• Problem to work on: From the first line of the entries below to the line with "Definition purgeOutcome (w", give each line again exactly.
─── Supplied information ───
(** The portion of a string before the first occurrence of a byte (all of
    it when the byte does not occur), the portion after it (empty when the
    byte does not occur), and whether the byte occurs. *)
Fixpoint beforeByte (c : ascii) (s : string) : string :=
  match s with
  | EmptyString => EmptyString
  | String x s' => if Ascii.eqb x c then EmptyString else String x (beforeByte c s')
  end.

Fixpoint afterByte (c : ascii) (s : string) : string :=
  match s with
  | EmptyString => EmptyString
  | String x s' => if Ascii.eqb x c then s' else afterByte c s'
  end.

Fixpoint hasByte (c : ascii) (s : string) : bool :=
  match s with
  | EmptyString => false
  | String x s' => Ascii.eqb x c || hasByte c s'
  end.

(** The names of the version directories of [repo]: repo, then "@", then a
    tag, where repo is what precedes the first "@" of the name. *)
Definition isVersionName (repo name : string) : Prop :=
  ∃ tag, name = repo +:+ "@" +:+ tag ∧ hasByte "@" repo = false.

Definition purgedLine (owner : string) (v : os.DirEntry) : string :=
  "purged " +:+ owner +:+ "/" +:+ os.Name v +:+ newline.

(** An installed version directory of [repo] below the owner directory:
    a directory named repo@tag, with its modification time. *)
Definition versionDir (w : World) (ownerDir : path) (repo name : string) (t : Z) : Prop :=
  fs w !! (ownerDir ++ [name]) = Some (Dir t) ∧ isVersionName repo name.

(** What a successful [purge] leaves behind: with at most one version
    directory of [repo], the world as it was; with several, one of them
    that none is newer than (the directory itself untouched), every other
    one gone with all below it, and every other path as it was. *)
Definition purgeOutcome (w w' : World) (ownerDir : path) (repo : string) : Prop :=
  ((∀ n1 t1 n2 t2, versionDir w ownerDir repo n1 t1 →
                   versionDir w ownerDir repo n2 t2 → n1 = n2) → w' = w) ∧
  ((∃ n1 t1 n2 t2, versionDir w ownerDir repo n1 t1 ∧
                   versionDir w ownerDir repo n2 t2 ∧ n1 ≠ n2) →
   ∃ kept tk,
     versionDir w ownerDir repo kept tk ∧
     (∀ n t, versionDir w ownerDir repo n t → t ≤ tk) ∧
     fs w' !! (ownerDir ++ [kept]) = Some (Dir tk) ∧
     (∀ n t q, versionDir w ownerDir repo n t → n ≠ kept →
               (ownerDir ++ [n]) `prefix_of` q → fs w' !! q = None) ∧
     (∀ q, (∀ n t, versionDir w ownerDir repo n t → n ≠ kept →
                   ¬ (ownerDir ++ [n]) `prefix_of` q) →
           fs w' !! q = fs w !! q)).

(** What the installer relies on from the operating system, as far as the
    file system goes: [os.MkdirAll], when it succeeds, makes every element
    of the path a directory, and in any case touches nothing but the path
    and its ancestors; opening, removing and linking a file touch nothing
    outside its directory, and opening leaves that directory a directory;
    [io.Copy] writes to the file of its destination only ([handlePath] is
    [File.Name]); closing a file and reading the clock leave the file
    system as it is, the clock reading [now]; [os.Chtimes] on a directory
    sets its modification time. *)
Record OSContract {handle : Type} (handlePath : handle → path)
    (os_MkdirAll : path → Z → IO unit) (os_OpenFile : path → Z → Z → IO handle)
    (io_Copy : handle → handle → IO Z) (file_Close : handle → IO unit)
    (time_Now : IO Z) (os_Chtimes : path → Z → Z → IO unit)
    (os_Remove : path → IO unit) (os_Symlink : path → path → IO unit)
    (now : Z) : Prop := {
  MkdirAll_dirs : ∀ p perm w w', os_MkdirAll p perm w = (Ok (), w') →
    ∀ q, q ≠ [] → q `prefix_of` p → ∃ t, fs w' !! q = Some (Dir t);
  MkdirAll_frame : ∀ p perm w r w', os_MkdirAll p perm w = (r, w') →
    ∀ q, ¬ q `prefix_of` p → fs w' !! q = fs w !! q;
  OpenFile_name : ∀ p flag perm w h w', os_OpenFile p flag perm w = (Ok h, w') →
    handlePath h = p;
  OpenFile_frame : ∀ dir name flag perm w r w',
    os_OpenFile (dir ++ [name]) flag perm w = (r, w') →
    ∀ q, ¬ dir `prefix_of` q → fs w' !! q = fs w !! q;
  OpenFile_dir : ∀ dir name flag perm w h w' t,
    os_OpenFile (dir ++ [name]) flag perm w = (Ok h, w') →
    fs w !! dir = Some (Dir t) → ∃ t', fs w' !! dir = Some (Dir t');
  Copy_frame : ∀ dst src w r w', io_Copy dst src w = (r, w') →
    ∀ q, q ≠ handlePath dst → fs w' !! q = fs w !! q;
  Close_frame : ∀ h w, fs (file_Close h w).2 = fs w;
  Now_frame : ∀ w r w', time_Now w = (r, w') → r = Ok now ∧ fs w' = fs w;
  Chtimes_dir : ∀ p atime mtime w t, fs w !! p = Some (Dir t) →
    fs (os_Chtimes p atime mtime w).2 = <[p := Dir mtime]> (fs w);
  Remove_frame : ∀ dir name w q, ¬ dir `prefix_of` q →
    fs (os_Remove (dir ++ [name]) w).2 !! q = fs w !! q;
  Symlink_frame : ∀ target dir name w r w',
    os_Symlink target (dir ++ [name]) w = (r, w') →
    ∀ q, ¬ dir `prefix_of` q → fs w' !! q = fs w !! q
}.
───
• Response to the exercise:
(** The portion of a string before the first occurrence of a byte (all of
    it when the byte does not occur), the portion after it (empty when the
    byte does not occur), and whether the byte occurs. *)
Fixpoint beforeByte (c : ascii) (s : string) : string :=
  match s with
  | EmptyString => EmptyString
  | String x s' => if Ascii.eqb x c then EmptyString else String x (beforeByte c s')
  end.

Fixpoint afterByte (c : ascii) (s : string) : string :=
  match s with
  | EmptyString => EmptyString
  | String x s' => if Ascii.eqb x c then s' else afterByte c s'
  end.

Fixpoint hasByte (c : ascii) (s : string) : bool :=
  match s with
  | EmptyString => false
  | String x s' => Ascii.eqb x c || hasByte c s'
  end.

(** The names of the version directories of [repo]: repo, then "@", then a
    tag, where repo is what precedes the first "@" of the name. *)
Definition isVersionName (repo name : string) : Prop :=
  ∃ tag, name = repo +:+ "@" +:+ tag ∧ hasByte "@" repo = false.

Definition purgedLine (owner : string) (v : os.DirEntry) : string :=
  "purged " +:+ owner +:+ "/" +:+ os.Name v +:+ newline.

(** An installed version directory of [repo] below the owner directory:
    a directory named repo@tag, with its modification time. *)
Definition versionDir (w : World) (ownerDir : path) (repo name : string) (t : Z) : Prop :=
  fs w !! (ownerDir ++ [name]) = Some (Dir t) ∧ isVersionName repo name.

(** What a successful [purge] leaves behind: with at most one version
    directory of [repo], the world as it was; with several, one of them
    that none is newer than (the directory itself untouched), every other
    one gone with all below it, and every other path as it was. *)
Definition purgeOutcome (w w' : World) (ownerDir : path) (repo : string) : Prop :=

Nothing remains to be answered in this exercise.